The mere hypothetical possibility of having access to a document on the internet did not automatically make it become available to the public within the meaning of Article 54(2) EPC. A further step was required in that there had to be a practical possibility of having “direct and unambiguous access

Essentially, if information can be publicly accessed by ordinary online means it will be considered to be part of the state of the art.  If it can’t be publicly accessed by ordinary online means, for it to be prior art it must be demonstrated that the information has been accessed and disclosed to the public at least once.

Background

Under the European Patent Convention an invention must “not form part of the state of the art” if it is to be considered new, and therefore be patentable.  Article 54(2) EPC provides that the state of the art comprises “everything made available to the public by means of a written or oral description, by use, or in any other way, before the date of filing of the European patent application”.

In this case, the result of the opposition turned on whether certain emails transmitted before the filing date should be treated as prior art.  If they were, then it was accepted by the parties that the opposition would succeed given that these disclosures contained novelty-destroying material.  There were two emails in question, one of which had been encrypted and one of which had not.

Under EPO case law information is “available to the public” if only a single member of the public is in a position to gain access to it and understand it, and if the disclosure to that member of the public is not under an obligation to maintain any secrecy – whether the information has in fact been accessed is irrelevant.

The TBA differentiated content on a web page on the internet from content that is transmitted by email.  Web content can be read via its URL, which can be found by members of the public with a public search engine if the particular content has been keyword indexed whereas an email is a private communication from a sender to one or more recipients.  Emails are not placed in an open and unrestricted area of the internet, cannot be located by using public search engines, and can only be read by a member of the public (who is not a recipient of the email) if extraordinary measures are used, such as deliberately intercepting or hacking a computer network.

The decision

In making its decision, the TBA upheld a previously applied test which was whether before the relevant date a document stored on the internet and accessible via a specific URL –

“(i) could be found using a public web search engine by using one or more keywords all related to the essence of the content of that document, and

(ii) remained accessible at that URL for a period of time long enough for a member of the public, i.e. someone under no obligation to keep the content of the document secret, to have direct and unambiguous access to the document.”

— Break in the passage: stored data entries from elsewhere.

#[export] Instance grows_preorder : PreOrder grows.
Proof.
  split.
  - intros w. by split.
  - intros w1 w2 w3 [] []. split; [by etrans|lia| |by etrans]. intros g Hg Hd. auto with lia.
Qed.

Definition same_locks w w' : Prop := forall g, locks w' g = locks w g.

(** [m] keeps the invariant and returns every strong pointer it took. *)
Definition safe {A} (P : W -> Prop) (m : M W A) : Prop :=
  forall w, Inv w -> P w -> wp m (fun _ w' => Inv w' /\ grows w w' /\ same_locks w w') w.

Abbreviation any := (fun _ : W => True).

Lemma safe_ret {A} P (a : A) : safe P (mret a).
Proof. intros w Hi _. apply wp_ret. split; [done|]. split; [reflexivity|done]. Qed.

Lemma safe_bind {A B} P (m : M W A) (f : A -> M W B) :
  safe P m -> (forall a, safe any (f a)) -> safe P (m ≫= f).
Proof.
  intros Hm Hf w Hi HP. apply wp_bind. eapply wp_mono; [by apply Hm|].
  intros a w1 (Hi1 & Hg1 & Hl1). eapply wp_mono; [by apply Hf|].
  intros b w2 (Hi2 & Hg2 & Hl2). split; [done|]. split; [by etrans|].
  intros g. by rewrite Hl2, Hl1.
Qed.

(** What has ended well has kept the invariant. *)
Lemma safe_Done {A} P (m : M W A) w a w' : safe P m -> Inv w -> P w -> m w = Done (a, w') -> Inv w'.
Proof. intros Hm Hi HP E. exact (proj1 (wp_result _ _ _ _ _ (Hm w Hi HP) E)). Qed.

Lemma safe_weaken {A} (P P' : W -> Prop) (m : M W A) :
  (forall w, P' w -> P w) -> safe P m -> safe P' m.
Proof. intros HP Hm w Hi Hw. auto. Qed.

Lemma mfor_safe {A} (body : A -> M W unit) l :
  (forall a, safe any (body a)) -> safe any (mfor l body).
Proof. intros Hb. induction l as [|a l IH]; [apply safe_ret|]. cbn. by apply safe_bind. Qed.

(** *** Steps that leave the heap alone and register nothing *)

Record quiet w w' : Prop := {
  quiet_heap : w_heap w' = w_heap w;
  quiet_registered : forall ep g, w_registered ep w' = Some g -> w_registered ep w = Some g;
  quiet_later : w_later w w';
}.

#[export] Instance quiet_preorder : PreOrder quiet.
Proof.
  split.
  - intros w. by split.
  - intros w1 w2 w3 [Ha ? ?] [Hb ? ?]. split; [by rewrite Hb| |by etrans]. auto.
Qed.

Lemma quiet_safe w w' : quiet w w' -> Inv w -> Inv w' /\ grows w w' /\ same_locks w w'.
Proof.
  intros [Hh Hq Hl] [Hw Hr]. split; [split|split].
  - by rewrite Hh.
  - intros ep g Hg. unfold find_gw. rewrite Hh. by apply Hr, Hq.
  - split; unfold find_gw; rewrite ?Hh; done.
  - intros g. by rewrite Hh.
Qed.

Lemma quiet_event_safe {A} (m : M W A) :
  (forall w, wp m (fun _ w' => quiet w w') w) -> safe any m.
Proof. intros Hm w Hi _. eapply wp_mono; [apply Hm|]. intros a w' Hq. by apply quiet_safe. Qed.

(** *** Heap steps *)

(** Only for a live gateway do these end well. *)
Lemma Done_live {A} g (m : Gateway EP H -> M W A) w a w' :
  (o ← gets (find_gw g); match o with None => undef | Some gw => m gw end) w = Done (a, w') -> is_Some (find_gw g w).
Proof. unfold mbind, M_bind, gets. destruct (find_gw g w); [eauto|done]. Qed.

Lemma heap_step f w :
  Heap_wf (f (w_heap w)) ->
  (forall g gw, find_gw g w = Some gw -> exists gw', hp_gateways (f (w_heap w)) !! g = Some gw' /\
                                                     gw_endpoint gw' = gw_endpoint gw) ->
  hp_events (w_heap w) `prefix_of` hp_events (f (w_heap w)) ->
  (hp_next (w_heap w) <= hp_next (f (w_heap w)))%nat ->
  (forall g, (g < hp_next (w_heap w))%nat -> find_gw g w = None -> hp_gateways (f (w_heap w)) !! g = None) ->
  Inv w -> Inv (w_set_heap f w) /\ grows w (w_set_heap f w).
Proof.
  intros Hwf Hlive Hev Hnx Hdead [Hw Hr]. split; [split|].
  - by rewrite w_heap_set.
  - intros ep g. rewrite w_registered_set. intros Hg. destruct (Hr _ _ Hg) as (gw & Hgw & <-).
    unfold find_gw. rewrite w_heap_set. by apply Hlive.
  - split; unfold find_gw; rewrite ?w_heap_set; auto using w_later_set.
Qed.
(* ===== verification/ServerRouterFacts.v ===== *)
(** * Theorems about the server-side router

    The invariant of [ServerRouterImpl] and what each pipe event and gateway
    operation does, for arbitrary handlers and factories that respect the
    invariant. *)
From S2P Require Import Prelude Errors SocketBuffer Gateway GatewayFacts WireExample ServerRouter.
Import Server.

Local Open Scope Z_scope.

#[export] Instance server_world_ok {H F Env} : GatewayWorldOk (Router H F Env) Endpoint H.
Proof.
  split; [done|done| |].
  - split; [by intros r cl|]. intros r1 r2 r3 H1 H2 cl Hcl. by apply H2, H1.
  - by intros f r cl.
Qed.

Section Facts.
Context {H F Env : Type} `{RouteCodec : Codec Route}.
Abbreviation W := (Router H F Env).
Context (VERSION_MAJOR VERSION_MINOR : Z).
Context (pipe_send : ClientId -> SocketBuffer.t -> Env -> OptError * Env).
Context (run_handler : H -> GwEvent -> M W OptError).
Context (run_factory : F -> GwId -> bytes -> M W unit).
Context (gw_order : gmap Tag GwId -> list (Tag * GwId)).
Implicit Types (r : W) (g : GwId) (gw : Gateway Endpoint H).

Abbreviation locks r g := (locks_of (sr_heap r) g).
Abbreviation any := (fun _ : W => True).

Lemma new_server_router_inv (env : Env) : Inv (ServerRouterImpl_new (H := H) (F := F) env).
Proof.
  split; [by intros g gw; cbn; rewrite lookup_empty|]. intros ep g. cbn. unfold lookup_gateway; cbn. by rewrite lookup_empty.
Qed.

(** *** Pipe traffic and unregistering are quiet *)

(** Only the pipe's side of the world moves. *)
Definition sent_more r r' : Prop :=
  sr_heap r' = sr_heap r /\ client_id_to_map_of_gateways_ r' = client_id_to_map_of_gateways_ r.

Lemma sent_more_quiet r r' : sent_more r r' -> quiet r r'.
Proof.
  intros [Hh Hm]. split; cbn; [done| |].
  - intros ep g. unfold lookup_gateway. by rewrite Hm.
  - intros cl. by rewrite Hm.
Qed.

Lemma wp_pipe_write cl b (Q : OptError -> W -> Prop) r :
  (forall e r', sent_more r r' -> Q e r') -> wp (pipe_write pipe_send cl b) Q r.
Proof.
  intros HQ. unfold wp, pipe_write. destruct (pipe_send cl b (sr_env r)) as [e env].
  by apply HQ.
Qed.

Lemma wp_send_route cl route (Q : OptError -> W -> Prop) r :
  (forall e r', sent_more r r' -> Q e r') -> wp (send_route pipe_send cl route) Q r.
Proof.
  intros HQ. unfold send_route, tryPerformOnSerialized.
  destruct (serialize _ _); [by apply wp_pipe_write|by apply HQ].
Qed.

Lemma erase_quiet ep r : quiet r (erase_gateway ep r) /\ lookup_gateway ep (erase_gateway ep r) = None.
Proof.
  split; [split|]; cbn.
  - done.
  - intros ep' g. unfold lookup_gateway, erase_gateway; cbn. rewrite !bind_Some.
    intros (m & Hm & Hg). apply lookup_alter_Some in Hm as [(He & m0 & Hm0 & ->)|[_ Hm]]; [|eauto].
    apply lookup_delete_Some in Hg as [_ Hg]. eauto.
  - intros cl. unfold erase_gateway; cbn. by rewrite lookup_alter_None.
  - unfold lookup_gateway, erase_gateway; cbn. rewrite lookup_alter_eq.
    destruct (_ !! _); cbn; [apply lookup_delete_eq|done].
Qed.

Lemma erase_safe ep : safe any (modify (erase_gateway (H := H) (F := F) (Env := Env) ep)).
Proof. apply quiet_event_safe. intros r. apply wp_modify. apply erase_quiet. Qed.

(** [onGatewayDisposal] unregisters, and besides that only sends. *)
Lemma wp_dispose gw r (Q : unit -> W -> Prop) :
  (forall r', sent_more (erase_gateway (gw_endpoint gw) r) r' -> Q tt r') -> wp (dispose pipe_send gw) Q r.
Proof.
  intros HQ. unfold dispose, onGatewayDisposal. wp_steps. cbn [id].
  destruct (client_id_to_map_of_gateways_ _ !! _) eqn:E.
  - wp_steps. match goal with |- wp (if ?b then _ else _) _ _ => destruct b end.
    + apply wp_bind, wp_send_route. intros e r' Hs. apply wp_ret. by apply HQ.
    + apply wp_ret, HQ. done.
  - apply wp_ret, HQ. split; [done|]. unfold erase_gateway; cbn.
    symmetry. apply alter_id. intros x Hx. congruence.
Qed.

Lemma server_disposer : Disposer (dispose (H := H) (F := F) pipe_send).
Proof.
  intros gw r. apply wp_dispose. intros r' [Hh Hm].
  destruct (erase_quiet (gw_endpoint gw) r) as [Hq Hn]. split.
  - etrans; [done|]. by apply sent_more_quiet.
  - cbn in *. unfold lookup_gateway in *. by rewrite Hm.
Qed.

(** *** The gateway operations *)

(** What the router needs of the channels above it. *)
Class Clients : Prop := {
  handler_safe : Handlers run_handler;
  factory_safe : forall f g payload, safe (fun r => 0 < locks r g)%nat (run_factory f g payload);
}.

Section clients.
Context `{Clients}.

Lemma set_heap_update_safe g (f : Gateway Endpoint H -> Gateway Endpoint H) :
  (forall gw, gw_owners (f gw) = gw_owners gw /\ gw_locks (f gw) = gw_locks gw /\
              gw_endpoint (f gw) = gw_endpoint gw /\
              (u64_field (gw_next_sequence gw) -> u64_field (gw_next_sequence (f gw)))) ->
  safe any (modify (set_heap (F := F) (Env := Env) (heap_update g f))).
Proof. intros Hf. exact (update_safe (W := W) (EP := Endpoint) g f Hf). Qed.

(** They keep the invariant, for as long as the caller holds a strong pointer. *)
Lemma gateway_subscribe_safe g h :
  safe (fun r => is_Some (find_gw g r)) (gateway_subscribe pipe_send run_handler g h).
Proof.
  intros r Hi [gw Hg]. unfold gateway_subscribe. wp_step. wp_step. rewrite Hg.
  eapply (safe_bind any); [apply (set_heap_update_safe g); by intros| |done|done].
  intros []. intros r' Hi' _. unfold onGatewaySubscription. wp_step. wp_step.
  destruct (isConnected _ r'); [|by apply (safe_ret any)].
  eapply (safe_bind any); [apply find_and_event_safe; [apply server_disposer|apply handler_safe]| |done|done].
  intros; apply safe_ret.
Qed.

Lemma send_route_safe cl route : safe any (send_route pipe_send cl route).
Proof. apply quiet_event_safe. intros r. apply wp_send_route. intros. by apply sent_more_quiet. Qed.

The mere hypothetical possibility of having access to a document on the internet did not automatically make it become available to the public within the meaning of Article 54(2) EPC. A further step was required in that there had to be a practical possibility of having “direct and unambiguous access”.

Specifically, the TBA held that the legal test of access by “a member of the public, i.e. someone under no obligation to keep the content of the document secret” would not be met by an email transmission via the internet.

The effect of potential interception of an email

The opponent’s main argument was that, as a matter of fact, email interception routinely takes place in the US and that emails can be fully keyword searched in the US.  It therefore argued that US emails – including those transmitted via US servers (including .com addresses) irrespective of the country of origin – were to be treated as being public as they were open to lawful interception by an internet service provider or by law enforcement personnel. This factual matrix is unique to the US as intercepting emails sent or routed via European countries is illegal as a matter of EU law.

The TBA ruled on both the position in the EU and in the US.  As regards emails in the EU, it held that it was clear that any potential interception of an email in the EU would be unlawful as a matter of EU law. The result was therefore that the test established in T 1553/06 would not be satisfied in the case of emails sent via the internet in the EU.  There would be no access by a member of the public who was not under an obligation to keep the content of the email secret.

In terms of the US, the TBA was not satisfied that as a matter of fact email interception was occurring in the US and was lawful in a way which made the contents fully public in the sense required by the test established by T 1553/06.  Even if this were the case, the TBA would not accept that an intercepted email could be used in a novelty-destroying way in patent proceedings in Europe.  This would be contrary to EU law, which expressly provided that private communications over public telecommunications networks were confidential and were not to be intercepted. It would also be contrary to the fundamental right to the protection of private life and correspondence enshrined in Article 8 of the European Convention of Human Rights.

Even on the assumption that US ISPs and law enforcement agencies were lawfully entitled to intercept emails transmitted over their networks in the US, an email passing through the US does not become publicly available for that reason alone.  It is still necessary to prove a specific instance of disclosure of that email and the potential for disclosure in the US alone was not sufficient.  The emails were not therefore considered to be prior art.